Currently, Gruber said about 21% of residents have access within a quarter mile to “frequent and reliable” mass transit, and 43% have access to a “safe and dedicated bike lane.”

“If we implement the vision, that will grow to 36% and 79%,” he said. “That doesn’t mean everybody is taking transit, but we’re giving that choice to people to do so if it works for them.”

Also today, about 75% percent of Wasatch Front residents live in single-family, detached homes, and 25% live in multifamily housing such as townhomes, condos and apartments. The plan envisions that evolving into a 60-40 split by 2050.

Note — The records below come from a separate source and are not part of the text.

(** ** Payment *)

Definition TransactionOption : Type := Transaction → Transaction.
Definition WithTransactionID (id : string) : TransactionOption := λ tx,
  mkTransaction id (tx_UserID tx) (tx_BookingID tx) (tx_EventID tx) (tx_AmountRupiah tx)
    (tx_Currency tx) (tx_Status tx) (tx_Provider tx) (tx_ProviderRef tx) (tx_PaymentLinkURL
    tx) (tx_CustomerEmail tx) (tx_RefundStatus tx) (tx_ExpiresAt tx) (tx_CreatedAt tx)
    (tx_UpdatedAt tx).
Definition WithTransactionUserID (userID : string) : TransactionOption := λ tx,
  mkTransaction (tx_ID tx) userID (tx_BookingID tx) (tx_EventID tx) (tx_AmountRupiah tx)
    (tx_Currency tx) (tx_Status tx) (tx_Provider tx) (tx_ProviderRef tx) (tx_PaymentLinkURL
    tx) (tx_CustomerEmail tx) (tx_RefundStatus tx) (tx_ExpiresAt tx) (tx_CreatedAt tx)
    (tx_UpdatedAt tx).
Definition WithTransactionBookingID (bookingID : string) : TransactionOption := λ tx,
  mkTransaction (tx_ID tx) (tx_UserID tx) bookingID (tx_EventID tx) (tx_AmountRupiah tx)
    (tx_Currency tx) (tx_Status tx) (tx_Provider tx) (tx_ProviderRef tx) (tx_PaymentLinkURL
    tx) (tx_CustomerEmail tx) (tx_RefundStatus tx) (tx_ExpiresAt tx) (tx_CreatedAt tx)
    (tx_UpdatedAt tx).
Definition WithTransactionAmount (rupiah : Z) : TransactionOption := λ tx,
  mkTransaction (tx_ID tx) (tx_UserID tx) (tx_BookingID tx) (tx_EventID tx) rupiah
    (tx_Currency tx) (tx_Status tx) (tx_Provider tx) (tx_ProviderRef tx) (tx_PaymentLinkURL
    tx) (tx_CustomerEmail tx) (tx_RefundStatus tx) (tx_ExpiresAt tx) (tx_CreatedAt tx)
    (tx_UpdatedAt tx).
Definition WithTransactionCurrency (currency : string) : TransactionOption := λ tx,
  mkTransaction (tx_ID tx) (tx_UserID tx) (tx_BookingID tx) (tx_EventID tx) (tx_AmountRupiah
    tx) currency (tx_Status tx) (tx_Provider tx) (tx_ProviderRef tx) (tx_PaymentLinkURL tx)
    (tx_CustomerEmail tx) (tx_RefundStatus tx) (tx_ExpiresAt tx) (tx_CreatedAt tx)
    (tx_UpdatedAt tx).
Definition WithTransactionStatus (status : string) : TransactionOption := λ tx,
  mkTransaction (tx_ID tx) (tx_UserID tx) (tx_BookingID tx) (tx_EventID tx) (tx_AmountRupiah
    tx) (tx_Currency tx) status (tx_Provider tx) (tx_ProviderRef tx) (tx_PaymentLinkURL tx)
    (tx_CustomerEmail tx) (tx_RefundStatus tx) (tx_ExpiresAt tx) (tx_CreatedAt tx)
    (tx_UpdatedAt tx).
Definition WithTransactionProvider (provider : string) : TransactionOption := λ tx,
  mkTransaction (tx_ID tx) (tx_UserID tx) (tx_BookingID tx) (tx_EventID tx) (tx_AmountRupiah
    tx) (tx_Currency tx) (tx_Status tx) provider (tx_ProviderRef tx) (tx_PaymentLinkURL tx)
    (tx_CustomerEmail tx) (tx_RefundStatus tx) (tx_ExpiresAt tx) (tx_CreatedAt tx)
    (tx_UpdatedAt tx).
Definition WithTransactionProviderRef (ref : string) : TransactionOption := λ tx,
  mkTransaction (tx_ID tx) (tx_UserID tx) (tx_BookingID tx) (tx_EventID tx) (tx_AmountRupiah
    tx) (tx_Currency tx) (tx_Status tx) (tx_Provider tx) ref (tx_PaymentLinkURL tx)
    (tx_CustomerEmail tx) (tx_RefundStatus tx) (tx_ExpiresAt tx) (tx_CreatedAt tx)
    (tx_UpdatedAt tx).
Definition WithTransactionExpiresAt (t : Z) : TransactionOption := λ tx,
  mkTransaction (tx_ID tx) (tx_UserID tx) (tx_BookingID tx) (tx_EventID tx) (tx_AmountRupiah
    tx) (tx_Currency tx) (tx_Status tx) (tx_Provider tx) (tx_ProviderRef tx)
    (tx_PaymentLinkURL tx) (tx_CustomerEmail tx) (tx_RefundStatus tx) (Some t) (tx_CreatedAt
    tx) (tx_UpdatedAt tx).
Definition WithTransactionPaymentLinkURL (url : string) : TransactionOption := λ tx,
  mkTransaction (tx_ID tx) (tx_UserID tx) (tx_BookingID tx) (tx_EventID tx) (tx_AmountRupiah
    tx) (tx_Currency tx) (tx_Status tx) (tx_Provider tx) (tx_ProviderRef tx) url
    (tx_CustomerEmail tx) (tx_RefundStatus tx) (tx_ExpiresAt tx) (tx_CreatedAt tx)
    (tx_UpdatedAt tx).
Definition WithTransactionCustomerEmail (email : string) : TransactionOption := λ tx,
  mkTransaction (tx_ID tx) (tx_UserID tx) (tx_BookingID tx) (tx_EventID tx) (tx_AmountRupiah
    tx) (tx_Currency tx) (tx_Status tx) (tx_Provider tx) (tx_ProviderRef tx)
    (tx_PaymentLinkURL tx) email (tx_RefundStatus tx) (tx_ExpiresAt tx) (tx_CreatedAt tx)
    (tx_UpdatedAt tx).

(Chris Detrick | Tribune file photo ) Construction in 2017 in Vineyard City, which has grown from 139 resident in 2010 to more than 10,000 now.

“This is not government telling people how to live or what type of homes they should live in,” Gruber said. “This is about responding to the market and demographic trends and providing options for people.”

Strategic planning of higher density areas should also help preserve existing single-family home neighborhoods and open space, he said.

For example, he said the cities of Roy and Sandy are planning high density housing and retail near Frontrunner and/or TRAX stations. He said that will tend to keep that kind of development out of traditional suburban single family areas and preserve their lifestyle.

He notes the plan calls for the development of many such higher density “town centers” along TRAX, FrontRunner or other transit lines to reduce the need of residents there to have personal cars.

Gruber outlined expected benefits from the plan.

Without it, for example, he said a typical Wasatch Front resident by 2050 would be able to access 180,000 jobs in a reasonable time by driving or 38,000 by transit. With the plan, that would increase to 226,000 jobs by driving and 58,000 by transit.

Also by implementing the blueprint, officials figure it will help the Wasatch Front achieve a 59% percent reduction in key air pollutants by 2050 from current levels.

Gruber said it should also help preserve an extra 27,400 acres, about the size of Provo, of farm and open space along the Wasatch Front.

“I believe that if we implement the Wasatch Choice 2050 Vision, it’s a wonderful way for us to make sure that we have a bright future in Utah for decades to come,” Gruber said.